Otra de las cosas que ha sorprendido a todos los medios internacionales es la campaña de demolición de Walesa, una figura mítica a lo largo y ancho de todo el mundo, tanto como Juan Pablo II. ¿Qué sucede realmente con él?
Es algo clásico también. Nadie sabe al cien por cien la verdad. Las acusaciones de colaborar con las autoridades comunistas que pesan sobre él se remontan a cuando era muy joven. Es precisamente esto lo que hace que su biografía sea fascinante. Es como san Pablo antes de caerse en el camino a Damasco. Con esto no quiero decir que sea un santo, por supuesto. No es un hombre especialmente simpático. Pero se trata de un héroe, sin duda, un héroe que en su juventud hizo tonterías. Un héroe es siempre una amalgama de cosas magníficas y también de debilidades. El problema con Walesa es que nunca lo quiso aceptar, nunca dijo “sí, he hecho esto, lo lamento y estoy arrepentido”. Su error fue no reconocerlo.

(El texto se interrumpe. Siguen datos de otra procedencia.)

(** * The snake arena server: a shallow embedding of [server.js]

    The world of [server.js] (the participant table [players], the food list
    [foods], the colour cursor) is an explicit state; the handlers and [tick]
    are state transformers.  [Math.random] is an explicit stream of draws and
    [Date.now] an explicit argument.  Socket traffic is reduced to the list
    of kill notifications a tick emits and to the outcome of a join. *)

From stdpp Require Import gmap strings list fin_maps pretty.

Open Scope Z_scope.

(** ** Numbers, positions, directions *)

(** The numbers that reach a coordinate are small integers, or [NaN] when a
    coordinate of [undefined] enters an addition. *)
Inductive num : Type :=
  | Int (z : Z)
  | NaN.

#[global] Instance num_eq_dec : EqDecision num.
Proof. solve_decision. Defined.

#[global] Instance num_countable : Countable num.
Proof.
  refine (inj_countable' (λ n, match n with Int z => Some z | NaN => None end)
                         (λ o, match o with Some z => Int z | None => NaN end) _).
  by intros [].
Defined.

(** [a + b] *)
Definition num_add (a b : num) : num :=
  match a, b with
  | Int x, Int y => Int (x + y)
  | _, _ => NaN
  end.

(** [a - b * i] for an integer [i] *)
Definition num_sub_mul (a b : num) (i : Z) : num :=
  match a, b with
  | Int x, Int y => Int (x - y * i)
  | _, _ => NaN
  end.

(** [a < b]; every comparison with [NaN] is false. *)
Definition num_ltb (a b : num) : bool :=
  match a, b with
  | Int x, Int y => bool_decide (x < y)
  | _, _ => false
  end.

(** [a >= b] *)
Definition num_geb (a b : num) : bool :=
  match a, b with
  | Int x, Int y => bool_decide (y ≤ x)
  | _, _ => false
  end.

(** [a === b]; [NaN] is not equal to itself. *)
Definition num_eqb (a b : num) : bool :=
  match a, b with
  | Int x, Int y => bool_decide (x = y)
  | _, _ => false
  end.

Record Pos : Type := mkPos { px : num; py : num }.

#[global] Instance Pos_eq_dec : EqDecision Pos.
Proof. solve_decision. Defined.

(** [posKey] renders [`${x},${y}`].  The rendering is injective on integers
    and [NaN] (and maps [NaN] to the one string ["NaN"]), so the key is the
    pair of coordinates compared structurally. *)
Definition posKey (p : Pos) : num * num := (px p, py p).

(** A value held by [direction] / [pendingDirection]: one of the four entries
    of [DIRECTIONS], or a member that a property lookup on [DIRECTIONS] finds
    on [Object.prototype]. *)
Inductive JsDir : Type :=
  | Delta (dx dy : Z)
  | Inherited (key : string).

#[global] Instance JsDir_eq_dec : EqDecision JsDir.
Proof. solve_decision. Defined.

(** [d.x] and [d.y] as they enter arithmetic: an inherited member has neither
    property, and [undefined] in an addition gives [NaN]. *)
Definition dir_x (d : JsDir) : num :=
  match d with Delta dx _ => Int dx | Inherited _ => NaN end.
Definition dir_y (d : JsDir) : num :=
  match d with Delta _ dy => Int dy | Inherited _ => NaN end.

Definition GRID_COLS : Z := 40.
Definition GRID_ROWS : Z := 30.
Definition INITIAL_LENGTH : nat := 4.
Definition FOOD_TARGET : nat := 5.
Definition MAX_SPAWN_ATTEMPTS : nat := 120.

Definition up : JsDir := Delta 0 (-1).
Definition right : JsDir := Delta 1 0.
Definition down : JsDir := Delta 0 1.
Definition left : JsDir := Delta (-1) 0.

(** The own keys of [DIRECTIONS], in insertion order ([Object.keys]). *)
Definition directionKeys : list string := ["up"; "right"; "down"; "left"]%string.

(** The members every plain object inherits from [Object.prototype]; all of
    them are functions or objects, hence truthy. *)
Definition object_prototype_keys : list string :=
  ["constructor"; "__defineGetter__"; "__defineSetter__"; "hasOwnProperty";
   "__lookupGetter__"; "__lookupSetter__"; "isPrototypeOf";
   "propertyIsEnumerable"; "toString"; "valueOf"; "__proto__";
   "toLocaleString"]%string.

(** [DIRECTIONS[key]]: own property first, then the prototype chain;
    [None] is [undefined]. *)
Definition DIRECTIONS (key : string) : option JsDir :=
  if decide (key = "up"%string) then Some up
  else if decide (key = "right"%string) then Some right
  else if decide (key = "down"%string) then Some down
  else if decide (key = "left"%string) then Some left
  else if decide (key ∈ object_prototype_keys) then Some (Inherited key)
  else None.

(** [isOpposite(a, b)]; [None] is [null]. *)
Definition isOpposite (a b : option JsDir) : bool :=
  match a, b with
  | Some a, Some b =>
      num_eqb (num_add (dir_x a) (dir_x b)) (Int 0)
      && num_eqb (num_add (dir_y a) (dir_y b)) (Int 0)
  | _, _ => false
  end.

(** ** Participants, moves, world *)

Record Player : Type := mkPlayer {
  pid : string;
  name : string;
  color : string;
  alive : bool;
  snake : list Pos;
  direction : option JsDir;
  pendingDirection : option JsDir;
  score : nat;
  best : nat;
  deaths : nat;
  createdAt : nat;
  lastInputAt : nat;
  spawnedAt : option nat;
}.

(** The reasons ['wall'], ['body'], ['head'] and the fallback ['collision']. *)
Inductive Reason : Type := Wall | Body | Head | Collision.

#[global] Instance Reason_eq_dec : EqDecision Reason.
Proof. solve_decision. Defined.

(** A planned move.  [player] is the id of the participant object the move
    refers to. *)
Record Move : Type := mkMove {
  player : string;
  mdirection : JsDir;
  nextHead : Pos;
  willEat : bool;
  dead : bool;
  reason : option Reason;
}.

(** An entry of the body occupancy index. *)
Record Occupant : Type := mkOccupant { playerId : string; index : nat }.

(** [players] is a [Map]: iteration follows insertion order, keys are unique. *)
Record World : Type := mkWorld {
  players : list Player;
  foods : list Pos;
  colorCursor : nat;
}.

(** [players.get(id)] *)
Definition players_get (ps : list Player) (i : string) : option Player :=
  list_find (λ p, pid p = i) ps ≫= λ r, Some r.2.

(** Mutation of the participant object with id [i]. *)
Definition players_update (f : Player → Player) (i : string) (ps : list Player)
  : list Player :=
  (λ p, if decide (pid p = i) then f p else p) <$> ps.

(** [players.set(p.id, p)] *)
Definition players_set (p : Player) (ps : list Player) : list Player :=
  match players_get ps (pid p) with
  | Some _ => players_update (λ _, p) (pid p) ps
  | None => ps ++ [p]
  end.

(** [players.delete(id)] *)
Definition players_delete (i : string) (ps : list Player) : list Player :=
  filter (λ p, pid p ≠ i) ps.

(** ** Random source *)

(** [Math.random] as a stream of draws; [randomInt(max)] consumes one draw and
    lands in [0, max). *)
Definition Rng : Type := nat → nat.

Definition rng_next (r : Rng) : Rng := λ n, r (S n).

Definition randomInt (max : nat) (r : Rng) : nat * Rng :=
  ((r 0%nat `mod` max)%nat, rng_next r).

¿Cómo ve la prensa en nuestros días y en su país en especial? Los agoreros del fin de todo, del fin de los libros, del fin de la prensa en papel, casi de la lectura en su conjunto, vaticinaban el fin de cualquier cosa impresa. Pero al final la prensa en papel sigue teniendo una enorme importancia para descodificar la realidad y el gran número de falsedades que se extienden a diario al servicio de múltiples y diversos intereses.
Como en cualquier parte del mundo, tenemos muchos periódicos y existe una gran multiplicidad de voces. Cada mañana, cuando abro
Gazeta Wyborcza de Adam Michnik, me digo: “¡Uf, menos mal que existe!”. Ese periódico discute las ideas idiotas del Gobierno, muestra la verdad. Actúa realmente como el oxígeno para mí y para muchos otros. No es que esto sea el desierto, por supuesto. Hay siempre televisiones independientes. Por el momento seguimos bien, estamos bien protegidos contra el ansia de dominio de un determinado partido. Lo que es verdaderamente cómico es que se han instalado por completo en la televisión pública y hacen las cosas a la moda soviética. De momento, ya han perdido medio millón de espectadores. Es tan aburrido que, como hay otros canales, la gente cambia rápidamente. Mientras tanto, la tirada de
Gazeta Wyborcza no ha dejado de subir. El periódico es cada vez más fuerte, más leído. Sobre todo con la situación actual.